Reggio Calabria: maxi operazione anti ‘ndrangheta. De Raho: “rapporti anche con turchi e albanesi”

LaPresse/Adriana Sapone

Reggio Calabria: maxi operazione anti ‘ndrangheta. De Raho: “i porti usati per l’importazione di droga erano quelli di Anversa, Rotterdam oltre che quello di Gioia Tauro e, a volte, Genova, Livorno, Napoli e Salerno”

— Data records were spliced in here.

Lemma txnsCleared_trans t1 t2 t3 :
  txnsCleared t1 t2 -> txnsCleared t2 t3 -> txnsCleared t1 t3.
Proof. apply txnsRel_trans. unfold clearedFlag. auto. Qed.

Lemma txnsCleared_sameShape t1 t2 : txnsCleared t1 t2 -> sameShape t1 t2.
Proof.
  intros H12 h. eapply Forall2_impl; [exact (H12 h)|].
  intros d d' (Ha & Hb & Hc). repeat split; try assumption.
  eapply Forall2_impl; [exact Hc|]. intros; exact I.
Qed.

Lemma sameShape_trans t1 t2 t3 : sameShape t1 t2 -> sameShape t2 t3 -> sameShape t1 t3.
Proof. apply txnsRel_trans. intros; exact I. Qed.

Lemma flags_clear (fl : list bool) (i : nat) :
  Forall2 clearedFlag fl (<[i := false]> fl).
Proof.
  apply Forall2_same_length_lookup. split; [rewrite length_insert; reflexivity|].
  intros j x y Hx Hy. unfold clearedFlag. intros ->.
  destruct (decide (i = j)) as [->|Hne].
  - rewrite list_lookup_insert_eq in Hy by (eapply lookup_lt_Some; exact Hx). discriminate.
  - rewrite list_lookup_insert_ne in Hy by exact Hne. congruence.
Qed.

Lemma flags_meet (fl fl' c : list bool) (i : nat) :
  Forall2 clearedFlag (<[i := true]> fl) c ->
  Forall2 clearedFlag (<[i := false]> fl') c ->
  Forall2 clearedFlag fl c.
Proof.
  intros H1 H2.
  apply Forall2_same_length_lookup in H1. destruct H1 as [Hl1 H1].
  apply Forall2_same_length_lookup in H2. destruct H2 as [Hl2 H2].
  rewrite length_insert in Hl1, Hl2.
  apply Forall2_same_length_lookup. split; [exact Hl1|].
  intros j x y Hx Hy. unfold clearedFlag. intros ->.
  destruct (decide (i = j)) as [->|Hne].
  - assert (Hlt : (j < List.length fl')%nat).
    { rewrite Hl2. eapply lookup_lt_Some; exact Hy. }
    specialize (H2 j false true (list_lookup_insert_eq _ _ _ Hlt) Hy eq_refl). discriminate.
  - apply (H1 j x true); [|exact Hy|reflexivity].
    rewrite list_lookup_insert_ne by exact Hne. exact Hx.
Qed.


Lemma spendInput_Ok (txIn : TxInput) t t1 :
  spendInput txIn t = (Ok tt, t1) <->
  exists init d,
    versions t (OutHash (PreviousOutPoint txIn)) = init ++ [d]
    /\ 0 <= Index (PreviousOutPoint txIn) < len (spentBuf d)
    /\ t1 = <[OutHash (PreviousOutPoint txIn) :=
               init ++ [withFlag true (Index (PreviousOutPoint txIn)) d]]> t.
Proof.
  unfold spendInput. fold (versions t (OutHash (PreviousOutPoint txIn))).
  destruct (setSpent true _ _) as [l'| |] eqn:Hs.
  - apply setSpent_Ok in Hs. destruct Hs as (init & d & Hv & Hi & ->).
    split.
    + intros [= <-]. exists init, d. auto.
    + intros (init' & d' & Hv' & _ & ->). rewrite Hv in Hv'.
      apply app_inj_tail in Hv'. destruct Hv' as [-> ->]. reflexivity.
  - exfalso. exact (setSpent_not_Err _ _ _ _ Hs).
  - split; [discriminate|].
    intros (init & d & Hv & Hi & _).
    assert (Hok : setSpent true (versions t (OutHash (PreviousOutPoint txIn)))
                    (Index (PreviousOutPoint txIn))
                  = Ok (init ++ [withFlag true (Index (PreviousOutPoint txIn)) d])).
    { apply setSpent_Ok. eauto. }
    congruence.
Qed.

Lemma spendInput_not_Err (txIn : TxInput) t t1 (e : DbError) :
  spendInput txIn t <> (Err e, t1).
Proof.
  unfold spendInput. destruct (setSpent true _ _) eqn:Hs; try discriminate.
  exfalso. exact (setSpent_not_Err _ _ _ _ Hs).
Qed.

(** The range check of the first pass lets an index equal to the number of
    flags through, and the spend of the second pass panics on it. *)
Lemma checkInput_stored (db : MemDb) (txInFlight : gmap Hash Z) (i : Z) (tx : MsgTx)
    (txIn : TxInput) (init : list tTxInsertData) (d : tTxInsertData) :
  isCoinbaseInput zeroHash txIn = false ->
  isCoinBaseTx zeroHash tx = Ok false ->
  txInFlight !! OutHash (PreviousOutPoint txIn) = None ->
  txns db !! OutHash (PreviousOutPoint txIn) = Some (init ++ [d]) ->
  len (spentBuf d) < 4294967296 ->
  checkInput zeroHash db txInFlight i tx txIn
  = if len (spentBuf d) <? Index (PreviousOutPoint txIn) then Err ErrTxShaMissing
    else Ok tt.
Proof.
  intros Hin Htx Hfl Hst Hlen. unfold checkInput. rewrite Hin, Htx. cbn.
  rewrite Hfl, Hst, last_snoc. unfold uint32.
  rewrite Z.mod_small by (unfold len in *; lia). reflexivity.
Qed.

“Si è creato un unico centro di condivisione delle indagini, che hanno consentito di acquisire il quadro del traffico internazionale di stupefacenti di varie cosche, le quali organizzavano il traffico e soprattutto l’importazione di cocaina proveniente da diversi Paesi produttori come Colombia, Guyana, Suriname, Brasile, Ecuador e Perù. Sono state importate oltre due tonnellate di cocaina e 500 chilogrammi sono stati sequestrati in tante occasioni”. Così il procuratore nazionale antimafia, Federico Cafiero De Raho, in conferenza stampa a Roma dopo il maxi-blitz con 90 arresti contro la ‘Ndrangheta in diversi Paesi europei e in Sudamerica. “Quello che è stato evidenziato – ha aggiunto – è che i porti usati erano quelli di Anversa, Rotterdam oltre che quello di Gioia Tauro e, a volte, Genova, Livorno, Napoli e Salerno. Le indagini hanno evidenziato che la ‘Ndrangheta ha iniziato a delocalizzare gli arrivi e le importazioni da Gioia Tauro ad altri porti, dove la ‘Ndrangheta aveva gruppi di portuali, che erano soggetti referenti. La sostanza stupefacente, proveniente dai porti del Nord Europa, veniva inviata a Milano, ma anche in Emilia-Romagna e in Calabria. Era particolarmente intenso il rapporto con un gruppo criminale di turchi e la criminalità organizzata albanese”.